日本大百科全書(ニッポニカ) 「ハンソン」の意味・わかりやすい解説
ハンソン(Per Albin Hansson)
はんそん
Per Albin Hansson
(1885―1946)
スウェーデンの出版人、政治家。青年時代にスウェーデン社会民主労働者党青年同盟の幹部となり、のちに同党の機関誌『ソシアルデモクラーテン』の主幹として健筆を振るった。1918年に国会議員に当選、おもに防衛問題に取り組み、1920年、同党が初めて政権を担当した際、防衛大臣に任命された。1925年に党首ブランティングが死去すると党首に選出され、前党首の穏健路線を踏襲した。1932年に首相になったが、当時の経済危機を打破するため農民党と連立政権を樹立して失業対策、農業振興政策を推進し、不況を乗り切った。1936年の第二院選挙で同党は躍進したが、農民党を入閣させるほど柔軟な態度を示した。
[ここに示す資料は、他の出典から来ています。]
Lemma fenceSizeOf_mapM b s chain inputs size :
  fenceSizeOf b s chain inputs = Ok size ↔
  ∃ rs, mapM (redeemOf b s chain) inputs = Some rs ∧ size = fenceSize rs (Required (signers b)).
Proof.
  unfold fenceSizeOf, fenceRedeems. pose proof (addRedeem_mapM b s chain inputs [] []) as Hm.
  destruct (mapM (redeemOf b s chain) inputs) as [rs|].
  - destruct Hm as [reg ->]. simpl. naive_solver.
  - destruct Hm as [e ->]. simpl. naive_solver.
Qed.

(** Sizes are known of every prefix. *)
Lemma fenceSizeOf_prefix b s chain us inputs size :
  us `prefix_of` inputs → fenceSizeOf b s chain inputs = Ok size →
  ∃ size', fenceSizeOf b s chain us = Ok size'.
Proof.
  intros [more ->] (rs & Hm & _)%fenceSizeOf_mapM. apply mapM_Some in Hm.
  apply Forall2_app_inv_l in Hm as (rs1 & rs2 & H1 & _ & ->).
  exists (fenceSize rs1 (Required (signers b))). apply fenceSizeOf_mapM. exists rs1.
  split; [|done]. by apply mapM_Some.
Qed.

Lemma trimTo_bounds len size : 2 ≤ len → 1 ≤ trimTo len size ≤ len - 1.
Proof. unfold trimTo. lia. Qed.

Lemma trimLoop_spec fuel b s chain inputs size :
  (length inputs ≤ fuel)%nat → inputs ≠ [] → fenceSizeOf b s chain inputs = Ok size →
  ∃ out size', trimLoop fuel b s chain inputs = Ok out ∧ out `prefix_of` inputs ∧ out ≠ [] ∧
    fenceSizeOf b s chain out = Ok size' ∧ (size' ≤ maxFenceBytes ∨ length out = 1%nat) ∧
    (size ≤ maxFenceBytes → out = inputs).
Proof.
  revert inputs size. induction fuel as [|fuel IH]; intros inputs size Hf Hne Hs.
  { destruct inputs; [done|simpl in Hf; lia]. }
  simpl. destruct (Nat.leb_spec (length inputs) 1) as [Hl|Hl].
  { exists inputs, size. split_and!; [done..| |done]. right. destruct inputs as [|u [|]]; simpl in *; [done|done|lia]. }
  rewrite Hs. simpl. destruct (Z.leb_spec size maxFenceBytes) as [Hm|Hm].
  { exists inputs, size. split_and!; [done..|by left|done]. }
  pose proof (trimTo_bounds (Z.of_nat (length inputs)) size ltac:(lia)) as Hb.
  set (n := Z.to_nat (trimTo (Z.of_nat (length inputs)) size)).
  destruct (fenceSizeOf_prefix b s chain (take n inputs) inputs size) as [size1 Hs1]; [|done|].
  { apply prefix_take. }
  destruct (IH (take n inputs) size1) as (out & size' & Ho & Hp & Hn & Hs' & Hsz & _).
  - rewrite length_take. lia.
  - intros E. apply (f_equal length) in E. rewrite length_take in E. simpl in E. lia.
  - done.
  - exists out, size'. split_and!; [done| |done..|lia]. etrans; [done|]. apply prefix_take.
Qed.
End sizes.

(** Trimming a fence always ends and always leaves one that relays: of
    coins whose redeem scripts are known it keeps a prefix (the anchor, first,
    always stays) whose signed size is within maxFenceBytes, unless one input
    alone is larger; a fence that already fits is left as it is. *)
Theorem trimToSize_fits {CR : Crypto} {RT : GoRuntime} b s chain inputs size :
  inputs ≠ [] → fenceSizeOf b s chain inputs = Ok size →
  ∃ out size', trimToSize b s chain inputs = Ok out ∧ out `prefix_of` inputs ∧ out ≠ [] ∧
    fenceSizeOf b s chain out = Ok size' ∧ (size' ≤ maxFenceBytes ∨ length out = 1%nat) ∧
    (size ≤ maxFenceBytes → out = inputs).
Proof. intros Hne Hs. by apply trimLoop_spec. Qed.

(** ** A fence of two coins *)

Module Samples.
#[local] Existing Instance toyCrypto.
#[local] Existing Instance toyCrypto_ok.
#[local] Existing Instance goRuntime.
#[local] Existing Instance goRuntime_ok.

Definition op0 : OutPoint := mkOutPoint (replicate 32 1) 0.
Definition spender : MsgTx := mkMsgTx 1 [NewTxIn op0 [] []] [mkTxOut 5 [1]] 0.
Definition cleanState : pegState :=
  sampleHistory (sampleState None None [] []) emptyLine [] [mkChainTx spender 60 0] [] ∅.
Definition twoCoins : list utxo := [mkUtxo op0 (3 * koinuPerDoge) [1] 9; mkUtxo sampleOp (4 * koinuPerDoge) [1] 8].

Lemma trimToSize_fits_witness :
  ∃ out size', trimToSize sampleBridge cleanState chainDogecoinVM twoCoins = Ok out ∧
    fenceSizeOf sampleBridge cleanState chainDogecoinVM out = Ok size'.
Proof.
  destruct (trimToSize_fits sampleBridge cleanState chainDogecoinVM twoCoins
    (fenceSize [redeemScript sampleSigners; redeemScript sampleSigners] 2))
    as (out & size' & Ho & _ & _ & Hs & _).
  - discriminate.
  - vm_compute. reflexivity.
  - exists out, size'. split; [exact Ho|exact Hs].
Defined.
End Samples.
(** No contribution buys fence fees twice: adding capital keeps every
    contribution already counted, counts each one at most once, only at
    rootDepth, and once the budget is set grows it by exactly the signer's share
    of those newly counted. *)
Theorem capital_counted_once {CR : Crypto} {RT : GoRuntime} s share l :
  1 ≤ share →
  NoDup (FenceCapital l) → NoDup (coinName <$> contributions s) → i64_ok (FenceBudget l) →
  let l' := (addFenceCapital s share l).1 in
  let fresh := newCapital (l_rootDepth (pegLine s)) l (contributions s) in
  NoDup (FenceCapital l') ∧ FenceCapital l' = FenceCapital l ++ (coinName <$> fresh) ∧
  (FenceBudget l ≠ 0 ∨ FenceCapital l ≠ [] →
   FenceBudget l' = wrap64 (FenceBudget l + sumZ ((fun u => u_value u ÷ share) <$> fresh))).
Proof.
  intros Hshare Hnd Hus Hb l' fresh.
  assert (Hfr : NoDup (FenceCapital l ++ (coinName <$> fresh))).
  { apply NoDup_app. split_and!; [done| |].
    - intros x Hx (u & -> & [[_ Hn] _]%list_elem_of_filter)%list_elem_of_fmap. done.
    - eapply sublist_NoDup; [exact Hus|]. apply fmap_sublist, sublist_filter. }
  enough (HE : FenceCapital l' = FenceCapital l ++ (coinName <$> fresh) ∧
    (FenceBudget l ≠ 0 ∨ FenceCapital l ≠ [] →
     FenceBudget l' = wrap64 (FenceBudget l + sumZ ((fun u => u_value u ÷ share) <$> fresh)))).
  { destruct HE as [HE1 HE2]. rewrite HE1. by split_and!. }
  subst l'. unfold addFenceCapital.
  destruct ((FenceBudget l =? 0) && bool_decide (FenceCapital l = [])) eqn:Ef.
  - apply andb_true_iff in Ef as [Ef%Z.eqb_eq Ec%bool_decide_eq_true].
    split; [|intros [?|?]; done]. destruct (firstBudget_capital s share l Ec) as [F1 F2].
    rewrite addContributions_spec by (done || by apply firstBudget_i64).
    cbn [FenceCapital setBudget]. rewrite F2, app_nil_r, F1. by rewrite Ec.
  - rewrite addContributions_spec by done. done.
Qed.

Module Samples.
#[local] Existing Instance toyCrypto.
#[local] Existing Instance toyCrypto_ok.
#[local] Existing Instance goRuntime.
#[local] Existing Instance goRuntime_ok.

Definition coin1 : utxo := mkUtxo (mkOutPoint (replicate 32 1) 0) (3 * koinuPerDoge) [1] 9.
Definition coin2 : utxo := mkUtxo (mkOutPoint (replicate 32 2) 1) (4 * koinuPerDoge) [1] 8.

Lemma coin1_ok : outpoint_ok (u_outPoint coin1).
Proof. split; [split; [reflexivity|repeat constructor; vm_compute; congruence]|vm_compute; split; congruence]. Qed.
Lemma coin2_ok : outpoint_ok (u_outPoint coin2).
Proof. split; [split; [reflexivity|repeat constructor; vm_compute; congruence]|vm_compute; split; congruence]. Qed.
Lemma coins12_ok : coins_ok [coin1; coin2].
Proof. split; [repeat constructor; vm_compute; discriminate|vm_compute; reflexivity]. Qed.
Lemma fee_ok : 0 ≤ koinuPerDoge < two63.
Proof. vm_compute. split; [discriminate|reflexivity]. Qed.

Lemma fence_exact_witness :
  is_ok (buildFence sampleBridge chainDogecoin [coin1; coin2] koinuPerDoge) = true.
Proof.
  apply (fence_exact sampleBridge chainDogecoin coin1 [coin2] koinuPerDoge _
    coin1_ok coins12_ok fee_ok eq_refl).
  vm_compute. discriminate.
Defined.

Definition sig73 : bytes := replicate 73 7.
Definition sigs0 : gmap nat (list bytes) := <[0%nat := [sig73; sig73]]> {[2%nat := [sig73; sig73]]}.
Definition redeems0 : list bytes := [redeemScript sampleSigners; redeemScript sampleSigners].

Lemma sigs0_full l i : sigs_full l sigs0 i.
Proof.
  intros k sig _ Hk. unfold lookup_sig in Hk.
  assert (Hl : ∀ l', sigs0 !! k = Some l' → l' = [sig73; sig73]).
  { intros l'. unfold sigs0. rewrite lookup_insert_Some, lookup_singleton_Some. intros [[_ <-]|[_ [_ <-]]]; done. }
  destruct (sigs0 !! k) as [l'|]; [|discriminate Hk]. rewrite (Hl l' eq_refl) in Hk.
  destruct i as [|[|i]]; simpl in Hk; [| |discriminate Hk]; by injection Hk as <-.
Qed.

Lemma sigs0_ok l i : sigs_ok l sigs0 i.
Proof. intros k sig Hk Hs. rewrite (sigs0_full l i k sig Hk Hs). lia. Qed.

Definition fence12 : result MsgTx := buildFence sampleBridge chainDogecoin [coin1; coin2] koinuPerDoge.
Definition fenceOf12 : MsgTx := match fence12 with Ok tx => tx | Err _ => NewMsgTx 1 end.
Definition signed12 : MsgTx :=
  match assemble sampleSigners fenceOf12 redeems0 sigs0 with Ok tx => tx | Err _ => NewMsgTx 1 end.

Lemma fence12_built : buildFence sampleBridge chainDogecoin [coin1; coin2] koinuPerDoge = Ok fenceOf12.
Proof. vm_compute. reflexivity. Qed.
Lemma signed12_built : assemble (signers sampleBridge) fenceOf12 redeems0 sigs0 = Ok signed12.
Proof. vm_compute. reflexivity. Qed.

Lemma fenceSize_exact_witness :
  Z.of_nat (length (Serialize signed12)) = fenceSize redeems0 (Required (signers sampleBridge)).
Proof.
  apply (fenceSize_exact sampleBridge chainDogecoin coin1 [coin2] koinuPerDoge fenceOf12 redeems0 sigs0 signed12).
  - constructor; [apply coin1_ok|]. constructor; [apply coin2_ok|constructor].
  - apply coins12_ok.
  - apply fee_ok.
  - vm_compute. reflexivity.
  - apply fence12_built.
  - vm_compute. discriminate.
  - repeat constructor.
  - apply sigs0_ok.
  - apply signed12_built.
  - apply sigs0_full.
Defined.

Definition fenceKey : string := keyOf actionFence (OutPoint_String (u_outPoint coin1)).
Definition budgetLog : signingLog :=
  mkLog ∅ ∅ EmptyString ∅ 1 0 (10 * koinuPerDoge) [].
Definition budgetState : logState := mkLogState budgetLog budgetLog [].
Definition contribs : list utxo := [mkUtxo (mkOutPoint (replicate 32 9) 0) (6 * koinuPerDoge) [1] 80].
Definition fenceView : pegState :=
  sampleHistory (sampleState None None [] []) (mkLineage [1] 60 ∅ []) [] [] contribs ∅.
Definition roomed : result unit * logState :=
  cutoverBudgetRoom sampleSigners fenceView fenceKey koinuPerDoge budgetState.

Lemma roomed_ok : roomed.1 = Ok tt.
Proof. vm_compute. reflexivity. Qed.

Lemma budget_never_overspent_witness :
  let l := recorded (ls_log roomed.2) fenceKey chainDogecoin (fenceOf12) 0 koinuPerDoge 0 in
  lifetimeFees l ≤ FenceBudget l.
Proof.
  apply (budget_never_overspent sampleSigners fenceView fenceKey chainDogecoin fenceOf12 0 koinuPerDoge 0
    budgetState roomed.2).
  - vm_compute. reflexivity.
  - vm_compute. discriminate.
  - discriminate.
  - vm_compute. reflexivity.
  - rewrite <- roomed_ok. apply surjective_pairing.
Defined.

Lemma capital_counted_once_witness :
  FenceBudget (addFenceCapital fenceView 2 budgetLog).1 =
  wrap64 (FenceBudget budgetLog + sumZ ((fun u => u_value u ÷ 2) <$> newCapital 60 budgetLog contribs)).
Proof.
  apply (capital_counted_once fenceView 2 budgetLog).
  - lia.
  - apply NoDup_nil_2.
  - apply NoDup_singleton.
  - vm_compute. split; [discriminate|reflexivity].
  - left. discriminate.
Defined.
End Samples.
第二次世界大戦が勃発(ぼっぱつ)すると、保守勢力と協力して超党政権を担当して挙党一致で国防にあたり、中立を堅持した。1946年、首相在任中に急死。短期の中絶(1936年6~9月)を除き、14年間にわたり政権を担った。野党との交渉に優れた手腕を発揮し、和の政治を徹底させて同国の中立政策、福祉政策の基盤を築き、野党や国民からも広く親しまれた。
[清原瑞彦]
ハンソン(Duan Hanson)
はんそん
Duan Hanson
(1925―1996)
アメリカの彫刻家。ミネソタ州アレクサンドリアに生まれる。ワシントン大学などで美術を専攻したのち、1960年代末からジョージ・シーガルの影響で色彩彫刻を発表し始める。「ハイパー・リアリズム」の代表的彫刻家で、現実の人体から型取りして鋳型で正確に再現された像に色彩を塗り、髪の毛や衣服をまとわせて本物そっくりのイリュージョン(幻影)をつくりだす。60年代には黒人暴動、浮浪者などを主題に社会意識の強い作品を発表したが、70年代以降は現代アメリカの典型的市民の日常的動作をとらえ、心理的陰影の濃い作風を生み出した。